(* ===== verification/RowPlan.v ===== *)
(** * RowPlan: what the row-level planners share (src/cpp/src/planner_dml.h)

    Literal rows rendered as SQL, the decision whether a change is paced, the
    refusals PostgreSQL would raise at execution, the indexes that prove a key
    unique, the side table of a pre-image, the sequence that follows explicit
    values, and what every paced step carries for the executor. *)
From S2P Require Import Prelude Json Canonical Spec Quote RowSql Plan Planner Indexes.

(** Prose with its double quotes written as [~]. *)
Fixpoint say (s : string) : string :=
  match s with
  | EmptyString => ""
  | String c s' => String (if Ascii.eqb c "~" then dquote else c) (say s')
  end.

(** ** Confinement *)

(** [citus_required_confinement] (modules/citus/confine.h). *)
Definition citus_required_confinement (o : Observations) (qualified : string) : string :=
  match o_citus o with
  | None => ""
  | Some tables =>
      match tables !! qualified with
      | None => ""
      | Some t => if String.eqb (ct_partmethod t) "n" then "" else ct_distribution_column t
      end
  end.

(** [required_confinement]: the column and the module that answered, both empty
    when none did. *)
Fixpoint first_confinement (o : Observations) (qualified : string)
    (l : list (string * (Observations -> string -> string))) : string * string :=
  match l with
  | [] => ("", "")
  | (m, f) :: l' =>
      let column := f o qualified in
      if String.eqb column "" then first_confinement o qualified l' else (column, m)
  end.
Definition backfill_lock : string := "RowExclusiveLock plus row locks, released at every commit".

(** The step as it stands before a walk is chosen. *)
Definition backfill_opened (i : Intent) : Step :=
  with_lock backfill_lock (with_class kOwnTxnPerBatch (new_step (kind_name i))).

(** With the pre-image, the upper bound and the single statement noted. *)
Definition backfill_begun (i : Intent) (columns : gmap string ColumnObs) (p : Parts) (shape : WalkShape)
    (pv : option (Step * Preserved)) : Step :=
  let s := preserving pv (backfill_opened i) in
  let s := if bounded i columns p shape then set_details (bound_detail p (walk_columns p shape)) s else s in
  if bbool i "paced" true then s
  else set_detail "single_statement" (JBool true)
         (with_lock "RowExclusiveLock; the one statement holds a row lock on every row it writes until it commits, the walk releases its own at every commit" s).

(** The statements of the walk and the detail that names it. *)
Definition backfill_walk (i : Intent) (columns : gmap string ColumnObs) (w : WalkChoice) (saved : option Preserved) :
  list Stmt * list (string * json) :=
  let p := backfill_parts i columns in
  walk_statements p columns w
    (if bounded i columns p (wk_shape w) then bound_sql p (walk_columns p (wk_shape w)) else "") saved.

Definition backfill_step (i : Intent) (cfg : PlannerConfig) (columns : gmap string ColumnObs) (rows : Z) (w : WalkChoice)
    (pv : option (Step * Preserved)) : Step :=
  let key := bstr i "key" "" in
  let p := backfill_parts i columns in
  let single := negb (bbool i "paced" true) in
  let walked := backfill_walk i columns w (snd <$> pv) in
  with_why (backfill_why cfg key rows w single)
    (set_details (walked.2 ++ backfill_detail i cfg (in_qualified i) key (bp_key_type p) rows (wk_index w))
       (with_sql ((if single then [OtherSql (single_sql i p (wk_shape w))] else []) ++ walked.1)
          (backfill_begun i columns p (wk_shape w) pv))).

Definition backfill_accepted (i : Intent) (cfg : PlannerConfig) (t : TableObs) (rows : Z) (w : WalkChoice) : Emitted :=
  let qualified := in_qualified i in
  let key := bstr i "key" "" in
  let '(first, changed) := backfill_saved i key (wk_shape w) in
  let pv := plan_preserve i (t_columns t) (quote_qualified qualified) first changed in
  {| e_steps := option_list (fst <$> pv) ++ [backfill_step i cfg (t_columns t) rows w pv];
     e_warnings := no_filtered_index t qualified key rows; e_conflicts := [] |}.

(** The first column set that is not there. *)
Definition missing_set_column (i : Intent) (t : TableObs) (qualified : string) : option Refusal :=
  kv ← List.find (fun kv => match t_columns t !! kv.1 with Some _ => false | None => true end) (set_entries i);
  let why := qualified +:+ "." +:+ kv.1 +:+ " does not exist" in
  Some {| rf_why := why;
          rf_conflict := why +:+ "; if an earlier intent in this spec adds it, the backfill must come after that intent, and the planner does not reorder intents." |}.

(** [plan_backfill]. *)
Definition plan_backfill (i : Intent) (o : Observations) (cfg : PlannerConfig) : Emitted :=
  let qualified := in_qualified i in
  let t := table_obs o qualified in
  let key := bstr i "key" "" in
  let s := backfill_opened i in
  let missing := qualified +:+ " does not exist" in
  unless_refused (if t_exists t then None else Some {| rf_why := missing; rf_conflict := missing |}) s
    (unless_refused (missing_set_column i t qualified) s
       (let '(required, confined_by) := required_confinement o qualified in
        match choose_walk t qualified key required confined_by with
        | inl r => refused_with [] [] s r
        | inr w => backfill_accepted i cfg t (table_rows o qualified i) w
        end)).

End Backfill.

○ ○ ○

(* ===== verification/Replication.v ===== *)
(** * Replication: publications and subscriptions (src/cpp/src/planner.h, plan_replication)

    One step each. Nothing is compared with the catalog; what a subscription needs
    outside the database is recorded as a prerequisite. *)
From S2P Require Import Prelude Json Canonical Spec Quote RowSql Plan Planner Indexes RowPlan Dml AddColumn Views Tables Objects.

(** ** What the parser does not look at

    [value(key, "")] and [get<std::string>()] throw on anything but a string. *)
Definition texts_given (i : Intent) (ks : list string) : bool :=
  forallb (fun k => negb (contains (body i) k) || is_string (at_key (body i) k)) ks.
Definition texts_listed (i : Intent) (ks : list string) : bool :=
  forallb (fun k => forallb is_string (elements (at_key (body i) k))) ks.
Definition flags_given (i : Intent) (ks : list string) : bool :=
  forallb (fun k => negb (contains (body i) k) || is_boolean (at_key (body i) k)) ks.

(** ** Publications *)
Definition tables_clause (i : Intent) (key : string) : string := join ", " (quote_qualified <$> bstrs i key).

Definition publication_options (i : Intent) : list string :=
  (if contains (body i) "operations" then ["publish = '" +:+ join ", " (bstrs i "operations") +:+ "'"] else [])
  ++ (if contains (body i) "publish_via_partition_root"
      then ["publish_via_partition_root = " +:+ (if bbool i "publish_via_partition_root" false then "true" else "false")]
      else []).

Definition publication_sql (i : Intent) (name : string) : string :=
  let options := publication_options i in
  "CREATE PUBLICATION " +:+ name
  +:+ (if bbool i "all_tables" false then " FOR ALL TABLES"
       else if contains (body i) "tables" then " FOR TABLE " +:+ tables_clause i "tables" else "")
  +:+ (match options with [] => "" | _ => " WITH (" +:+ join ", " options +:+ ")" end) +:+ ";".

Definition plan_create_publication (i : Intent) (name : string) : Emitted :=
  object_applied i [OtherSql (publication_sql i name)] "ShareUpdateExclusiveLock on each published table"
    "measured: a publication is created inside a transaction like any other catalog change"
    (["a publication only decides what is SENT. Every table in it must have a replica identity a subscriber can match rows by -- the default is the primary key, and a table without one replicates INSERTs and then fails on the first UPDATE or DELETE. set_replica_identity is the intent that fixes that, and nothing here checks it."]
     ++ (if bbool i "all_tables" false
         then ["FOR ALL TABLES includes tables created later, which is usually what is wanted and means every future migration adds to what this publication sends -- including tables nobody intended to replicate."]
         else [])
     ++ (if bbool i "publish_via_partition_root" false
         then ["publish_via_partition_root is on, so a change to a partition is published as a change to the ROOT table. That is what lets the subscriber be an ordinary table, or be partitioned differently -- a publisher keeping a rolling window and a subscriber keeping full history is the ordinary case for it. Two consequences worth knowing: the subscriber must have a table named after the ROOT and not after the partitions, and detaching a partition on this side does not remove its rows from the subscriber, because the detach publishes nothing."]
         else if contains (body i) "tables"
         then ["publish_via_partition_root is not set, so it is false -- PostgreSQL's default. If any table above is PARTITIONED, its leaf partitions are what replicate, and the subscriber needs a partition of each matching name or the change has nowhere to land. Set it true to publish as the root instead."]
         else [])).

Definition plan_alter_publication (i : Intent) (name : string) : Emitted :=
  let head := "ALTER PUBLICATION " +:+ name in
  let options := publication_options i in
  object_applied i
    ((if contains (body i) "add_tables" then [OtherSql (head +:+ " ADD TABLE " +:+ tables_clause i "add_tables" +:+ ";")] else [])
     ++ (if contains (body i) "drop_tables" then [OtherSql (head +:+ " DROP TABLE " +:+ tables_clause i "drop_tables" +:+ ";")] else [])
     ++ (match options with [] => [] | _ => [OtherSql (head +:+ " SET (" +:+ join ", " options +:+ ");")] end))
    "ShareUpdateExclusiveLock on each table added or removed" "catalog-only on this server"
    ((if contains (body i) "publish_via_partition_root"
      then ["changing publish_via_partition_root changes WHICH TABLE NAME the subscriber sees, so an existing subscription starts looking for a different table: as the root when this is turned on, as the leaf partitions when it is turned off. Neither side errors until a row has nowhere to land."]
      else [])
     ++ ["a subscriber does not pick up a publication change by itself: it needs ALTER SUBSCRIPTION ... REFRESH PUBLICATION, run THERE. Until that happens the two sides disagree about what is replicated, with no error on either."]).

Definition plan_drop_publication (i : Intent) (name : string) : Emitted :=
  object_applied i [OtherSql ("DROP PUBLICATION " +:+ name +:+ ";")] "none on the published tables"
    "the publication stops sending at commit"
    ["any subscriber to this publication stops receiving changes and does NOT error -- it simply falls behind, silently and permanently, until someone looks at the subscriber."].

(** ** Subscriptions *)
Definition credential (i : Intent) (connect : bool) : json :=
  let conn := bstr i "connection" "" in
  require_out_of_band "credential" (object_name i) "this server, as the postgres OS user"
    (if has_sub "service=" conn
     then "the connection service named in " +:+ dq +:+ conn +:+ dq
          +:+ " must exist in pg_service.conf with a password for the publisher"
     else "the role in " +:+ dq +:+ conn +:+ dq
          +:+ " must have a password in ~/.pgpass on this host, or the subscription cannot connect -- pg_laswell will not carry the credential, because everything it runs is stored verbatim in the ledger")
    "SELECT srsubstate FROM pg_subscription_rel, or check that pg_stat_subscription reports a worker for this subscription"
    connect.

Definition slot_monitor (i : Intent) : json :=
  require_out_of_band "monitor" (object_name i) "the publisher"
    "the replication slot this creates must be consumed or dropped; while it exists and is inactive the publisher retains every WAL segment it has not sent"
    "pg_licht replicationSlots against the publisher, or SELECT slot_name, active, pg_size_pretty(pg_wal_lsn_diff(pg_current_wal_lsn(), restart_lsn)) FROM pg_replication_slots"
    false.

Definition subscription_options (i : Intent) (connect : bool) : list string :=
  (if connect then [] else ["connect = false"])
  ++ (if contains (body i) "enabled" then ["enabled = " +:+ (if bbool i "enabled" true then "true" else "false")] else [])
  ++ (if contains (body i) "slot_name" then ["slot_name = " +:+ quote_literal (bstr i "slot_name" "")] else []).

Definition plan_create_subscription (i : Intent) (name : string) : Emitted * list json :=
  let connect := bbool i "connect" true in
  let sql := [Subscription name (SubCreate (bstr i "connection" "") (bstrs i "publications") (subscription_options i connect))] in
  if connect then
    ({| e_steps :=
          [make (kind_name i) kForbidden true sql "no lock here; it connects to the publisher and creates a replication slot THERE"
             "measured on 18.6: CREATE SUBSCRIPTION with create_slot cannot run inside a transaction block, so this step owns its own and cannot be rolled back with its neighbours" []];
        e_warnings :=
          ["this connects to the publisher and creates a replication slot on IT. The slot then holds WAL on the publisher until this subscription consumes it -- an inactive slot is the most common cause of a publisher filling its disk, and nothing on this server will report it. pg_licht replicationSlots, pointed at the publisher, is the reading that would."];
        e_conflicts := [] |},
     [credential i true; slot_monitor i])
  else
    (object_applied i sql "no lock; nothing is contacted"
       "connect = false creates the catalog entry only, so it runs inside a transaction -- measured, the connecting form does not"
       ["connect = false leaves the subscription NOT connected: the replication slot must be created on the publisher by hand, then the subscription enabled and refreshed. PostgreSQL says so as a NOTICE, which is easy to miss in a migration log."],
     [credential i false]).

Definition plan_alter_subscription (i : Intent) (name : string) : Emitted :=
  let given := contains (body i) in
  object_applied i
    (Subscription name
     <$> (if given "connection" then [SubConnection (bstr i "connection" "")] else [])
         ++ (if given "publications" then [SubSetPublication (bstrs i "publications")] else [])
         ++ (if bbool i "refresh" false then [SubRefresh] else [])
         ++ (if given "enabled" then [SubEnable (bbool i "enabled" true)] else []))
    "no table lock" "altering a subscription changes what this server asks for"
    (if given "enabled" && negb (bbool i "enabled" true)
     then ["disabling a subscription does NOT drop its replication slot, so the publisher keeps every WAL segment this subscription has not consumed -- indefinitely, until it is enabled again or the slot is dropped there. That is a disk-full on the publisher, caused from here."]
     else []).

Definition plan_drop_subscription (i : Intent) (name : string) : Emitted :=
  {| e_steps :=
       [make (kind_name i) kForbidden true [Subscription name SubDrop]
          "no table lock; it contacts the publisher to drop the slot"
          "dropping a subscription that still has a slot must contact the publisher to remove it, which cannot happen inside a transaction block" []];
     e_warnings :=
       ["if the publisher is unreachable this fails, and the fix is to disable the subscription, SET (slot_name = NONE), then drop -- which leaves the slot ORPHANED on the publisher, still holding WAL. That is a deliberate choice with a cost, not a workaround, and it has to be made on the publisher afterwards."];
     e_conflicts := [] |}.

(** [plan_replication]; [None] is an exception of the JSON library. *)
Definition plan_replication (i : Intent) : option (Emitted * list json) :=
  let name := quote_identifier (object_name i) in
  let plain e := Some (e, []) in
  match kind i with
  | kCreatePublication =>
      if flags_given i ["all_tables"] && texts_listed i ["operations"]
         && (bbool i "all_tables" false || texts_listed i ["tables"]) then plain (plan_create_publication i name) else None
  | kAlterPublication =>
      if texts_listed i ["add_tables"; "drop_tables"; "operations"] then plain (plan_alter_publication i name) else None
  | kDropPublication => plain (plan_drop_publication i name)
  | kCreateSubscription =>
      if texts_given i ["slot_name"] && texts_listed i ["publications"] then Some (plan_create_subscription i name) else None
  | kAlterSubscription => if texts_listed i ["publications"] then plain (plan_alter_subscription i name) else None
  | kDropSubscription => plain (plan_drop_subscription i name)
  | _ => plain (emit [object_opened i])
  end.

○ ○ ○

[Work required] Copy the stretch of the records above that runs from the line with "match tables !! qualified with" through the line with "Definition backfill_opened (i". Both end lines belong in the copy, and nothing else does.

[Answer to the problem]
      match tables !! qualified with
      | None => ""
      | Some t => if String.eqb (ct_partmethod t) "n" then "" else ct_distribution_column t
      end
  end.

(** [required_confinement]: the column and the module that answered, both empty
    when none did. *)
Fixpoint first_confinement (o : Observations) (qualified : string)
    (l : list (string * (Observations -> string -> string))) : string * string :=
  match l with
  | [] => ("", "")
  | (m, f) :: l' =>
      let column := f o qualified in
      if String.eqb column "" then first_confinement o qualified l' else (column, m)
  end.
Definition backfill_lock : string := "RowExclusiveLock plus row locks, released at every commit".

(** The step as it stands before a walk is chosen. *)
Definition backfill_opened (i : Intent) : Step :=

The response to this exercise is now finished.